Researchers at Bishop Fox warn that over 178,000 SonicWall Firewalls “are affected by two unauthenticated denial-of-service vulnerabilities with the potential for remote code execution.” The researchers note, “The impact of a widespread attack could be severe. In its default configuration, SonicOS restarts after a crash, but after three crashes in a short period of time, it boots into maintenance mode and requires administrative action to restore normal functionality. The latest available firmware protects against both vulnerabilities, so be sure to upgrade immediately (and make sure the management interface isn’t exposed to the internet).” 


 
Atlassian Patches Critical Flaw in Confluence Data Center and Confluence Server 

Atlassian has released a patch for a critical template injection vulnerability (CVE-2023-22527) in Confluence Data Center and Confluence Server that could lead to remote code execution, Help Net Security reports. The bug, which has been assigned a CVSS score of 10, affects all versions released before December 5th. Atlassian says in its advisory, "If you are on an out-of-date version, you must immediately patch. Atlassian recommends that you patch each of your affected installations to the latest version available." 
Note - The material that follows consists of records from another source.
(** Hybrid builds. *)
Definition check_initreg_data_full_addrspace (c : cap) : test cap W unit :=
  base ← CHERI_CAP_USER_DATA_BASE;
  fail_if (negb (cheri_base_get c =? base)) "base %jx (expected %jx)"
    [AInt (cheri_base_get c); AInt base] ;;
  fail_if (CHERI_CAP_USER_DATA_LENGTH (cap := cap) (W := W) <? cheri_length_get c)
    "length 0x%jx (expected <= 0x%jx)"
    [AInt (cheri_length_get c); AInt (CHERI_CAP_USER_DATA_LENGTH (cap := cap) (W := W))] ;;
  fail_if (negb (cheri_offset_get c =? CHERI_CAP_USER_DATA_OFFSET (cap := cap) (W := W)))
    "offset %jx (expected %jx)"
    [AInt (cheri_offset_get c); AInt (CHERI_CAP_USER_DATA_OFFSET (cap := cap) (W := W))] ;;
  check_unsealed_type "otype %jx (expected %jx)" c ;;
  let v := cheri_perms_get c in
  let expect := ors [CHERITEST_CHERI_CAP_USER_DATA_PERMS g; CHERI_PERM_SW_VMEM;
                     default 0 CHERI_PERM_SYSCALL] in
  fail_if (negb (v =? expect)) "perms %jx (expected %jx)" [AInt v; AInt expect] ;;
  perm_required v (mask PGlobal) "global" ;;
  perm_forbidden v (mask PExecute) "execute" ;;
  check_data_perms v ;;
  check_data_perms_tail v ;;
  fail_if (negb (Z.land v (CHERITEST_CHERI_PERMS_SWALL g)
                 =? CHERITEST_CHERI_PERMS_SWALL g))
    "swperms %jx (expected swperms %x)"
    [AInt (Z.land v (CHERITEST_CHERI_PERMS_SWALL g));
     AInt (CHERITEST_CHERI_PERMS_SWALL g)] ;;
  check_sealed_bit c ;;
  check_tag_bit c ;;
  cheriostest_success.

(** A pointer is compared with NULL by its address. *)
Definition initregs_default : test cap W unit :=
  let ddc := cheri_ddc_get (cap := cap) (W := W) in
  if cfg_purecap g then
    if cheri_address_get ddc =? 0 then cheriostest_success
    else cheriostest_failure_errx "Expected NULL $ddc but was %-#p" [APtr ddc]
  else check_initreg_data_full_addrspace ddc.

Definition CHERI_STACK_USE_MAX : Z := 256 * 1024.

Definition initregs_stack_user_perms : test cap W unit :=
  let v := cheri_perms_get (cheri_stack_get (cap := cap) (W := W)) in
  let sw := Z.land v (CHERITEST_CHERI_PERMS_SWALL g) in
  fail_if (negb (sw =? CHERITEST_CHERI_PERMS_SW_USERSPACE g))
    "swperms %jx (expected swperms %x)"
    [AInt sw; AInt (CHERITEST_CHERI_PERMS_SW_USERSPACE g)] ;;
  cheriostest_success.

Definition initregs_stack : test cap W unit :=
  let c := cheri_stack_get (cap := cap) (W := W) in
  base ← CHERI_CAP_USER_DATA_BASE;
  fail_if (cheri_base_get c =? base) "base 0x%jx (did not expect 0x%jx)"
    [AInt (cheri_base_get c); AInt base] ;;
  maxssiz ← MAXSSIZ;
  fail_if (maxssiz <? cheri_length_get c) "length 0x%jx (> MAXSSIZ 0x%jx)"
    [AInt (cheri_length_get c); AInt maxssiz] ;;
  let used := u64 (cheri_length_get c - cheri_offset_get c) in
  fail_if (CHERI_STACK_USE_MAX <? used)
    "offset more then 0x%jx from top (0x%jx)"
    [AInt CHERI_STACK_USE_MAX; AInt used] ;;
  check_unsealed_type "otype 0x%jx (expected 0x%jx)" c ;;
  let v := cheri_perms_get c in
  perm_forbidden v (mask PExecute) "execute" ;;
  check_data_perms v ;;
  perm_required v (mask PGlobal) "global" ;;
  check_data_perms_tail v ;;
  fail_if (negb (v =? CHERITEST_CHERI_CAP_USER_DATA_PERMS g)) "perms %jx (expected %jx)"
    [AInt v; AInt (CHERITEST_CHERI_CAP_USER_DATA_PERMS g)] ;;
  check_sealed_bit c ;;
  check_tag_bit c ;;
  cheriostest_success.

Definition initregs_returncap : test cap W unit :=
  let c := return_address (cap := cap) (W := W) in
  let v := cheri_perms_get c in
  CHERIOSTEST_VERIFY (cheri_tag_get c) "cheri_tag_get(c)" ;;
  CHERIOSTEST_VERIFY2 (Z.land v (mask PExecute) =? mask PExecute)
    "perms %jx (execute missing)" [AInt v] ;;
  CHERIOSTEST_VERIFY2 (Z.land v (mask PStore) =? 0) "perms %jx (store present)" [AInt v] ;;
  when (HAS_CHERI_PERM_LOAD_STORE_CAP g)
    (CHERIOSTEST_VERIFY2 (Z.land v (mask PStoreCap) =? 0)
       "perms %jx (storecap present)" [AInt v]) ;;
  when (HAS_CHERI_PERM_CAP g)
    (CHERIOSTEST_VERIFY2 (negb (Z.land v (mask PCap) =? 0))
       "perms %jx (cap missing)" [AInt v]) ;;
  CHERIOSTEST_VERIFY2 (Z.land v (mask PStoreLocalCap) =? 0)
    "perms %jx (store_local_cap present)" [AInt v] ;;
  CHERIOSTEST_VERIFY2 (cheri_type_get c =? CHERI_OTYPE_SENTRY (cap := cap))
    "otype %jx (expected %jx)"
    [AInt (cheri_type_get c); AInt (CHERI_OTYPE_SENTRY (cap := cap))] ;;
  cheriostest_check_cap_eq c (extract_return_addr (W := W) c)
    "c" "__builtin_extract_return_addr(c)" ;;
  cheriostest_success.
The vulnerability's description states, "A template injection vulnerability on older versions of Confluence Data Center and Server allows an unauthenticated attacker to achieve RCE on an affected instance. Customers using an affected version must take immediate action. Most recent supported versions of Confluence Data Center and Server are not affected by this vulnerability as it was ultimately mitigated during regular version updates. However, Atlassian recommends that customers take care to install the latest version to protect their instances from non-critical vulnerabilities outlined in Atlassian’s January Security Bulletin."